More generally, humans will basically always show bias towards those in more dominant groups, because currying favor with such people is a far better winning strategy than being nice to low-status individuals. Whether the Hutus and Tutsis, white and black, masculine male vs effeminate, etc, it always is the same.

This is just an unfortunate thing about the human brain, but we can use our reasoning ability to correct it. But first, we have to accept hat it exists.

1 comments

Why would it be unfortunate that masculine men are preferred in some roles to effeminate men? I don't see the moral issue of such a preference.
We're talking about employment here. Masculine vs. feminine has nothing to do with job performance except in maybe porn or something.

If masculine men are preferred, then that means everyone else isn't. It's an obvious avenue for discrimination against women and LGBT people.

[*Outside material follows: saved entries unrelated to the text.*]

(** The loop of [readdirplus]: an entry that is not sent has its lookup undone;
    an error is only reported when nothing was written before it. *)
Fixpoint readdirplus_loop (h : InHeader) (size total_written : Z) (cursor : Writer) (entries : list DirEntry)
    : SrvM (io_error + Z) :=
  match entries with
  | [] => mret (inr total_written)
  | d :: entries' =>
      let stop e := mret (if total_written =? 0 then inl e else inr total_written) in
      res ← handle_dirent h d;
      match res with
      | inl e => stop e
      | inr entry =>
          res ← add_entry cursor (Z.max 0 (size - total_written)) d (Some entry);
          match res with
          | inl e => _ ← undo_lookup h entry; stop e
          | inr (n, cursor) =>
              if n =? 0 then _ ← undo_lookup h entry; mret (inr total_written)
              else readdirplus_loop h size (total_written + n) cursor entries'
          end
      end
  end.

(** The frame of [readdir] and [readdirplus]. *)
Definition list_directory (loop : Z → Writer → list DirEntry → SrvM (io_error + Z))
    (h : InHeader) (r : Reader) (w : Writer) : SrvM Z :=
  '(b, _) ← decode ReadIn r;
  let size := ReadIn_size b in
  let unique := InHeader_unique h in
  if MAX_BUFFER_SIZE <? size then reply_error (os_error ENOMEM) unique w
  else if available_bytes w <? size then reply_error (os_error ENOMEM) unique w
  else
    '(w, cursor) ← split_header w;
    answer (FReaddir (Context_from h) (InHeader_nodeid h) (ReadIn_fh b) size (ReadIn_offset b))
      (λ entries,
        result ← loop size cursor entries;
        match result with
        | inr total_written => reply_readdir total_written unique w
        | inl e => reply_error e unique w
        end) unique w.

Definition fuse_readdir (h : InHeader) : Reader → Writer → SrvM Z :=
  list_directory (λ size, readdir_loop size 0) h.
Definition fuse_readdirplus (h : InHeader) : Reader → Writer → SrvM Z :=
  list_directory (λ size, readdirplus_loop h size 0) h.

(** *** Negotiation *)

Definition SUPPORTED : Z :=
  foldr Z.lor 0
    [FsOptions.ASYNC_READ; FsOptions.PARALLEL_DIROPS; FsOptions.BIG_WRITES; FsOptions.AUTO_INVAL_DATA;
     FsOptions.ASYNC_DIO; FsOptions.HAS_IOCTL_DIR; FsOptions.ATOMIC_O_TRUNC; FsOptions.MAX_PAGES;
     FsOptions.SUBMOUNTS; FsOptions.INIT_EXT; FsOptions.CREATE_SUPP_GROUP; FsOptions.ALLOW_IDMAP].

I'm a very masculine gay man (I'm just stating that as a fact, I'm not better than anyone else for it). I do know many more effeminate gay men. Things really are more difficult in the workplace for them especially, not jut in my experience, but empirically. I'm glad I don't have that affect because it makes my life easier, but biases like this can creep in and will always be damaging.

> We're talking about employment here. Masculine vs. feminine has nothing to do with job performance except in maybe porn or something.

That seems like a baseless assertion to me, what makes you so certain that masculinity or correlated factors have no effect on job performance for male CEOs?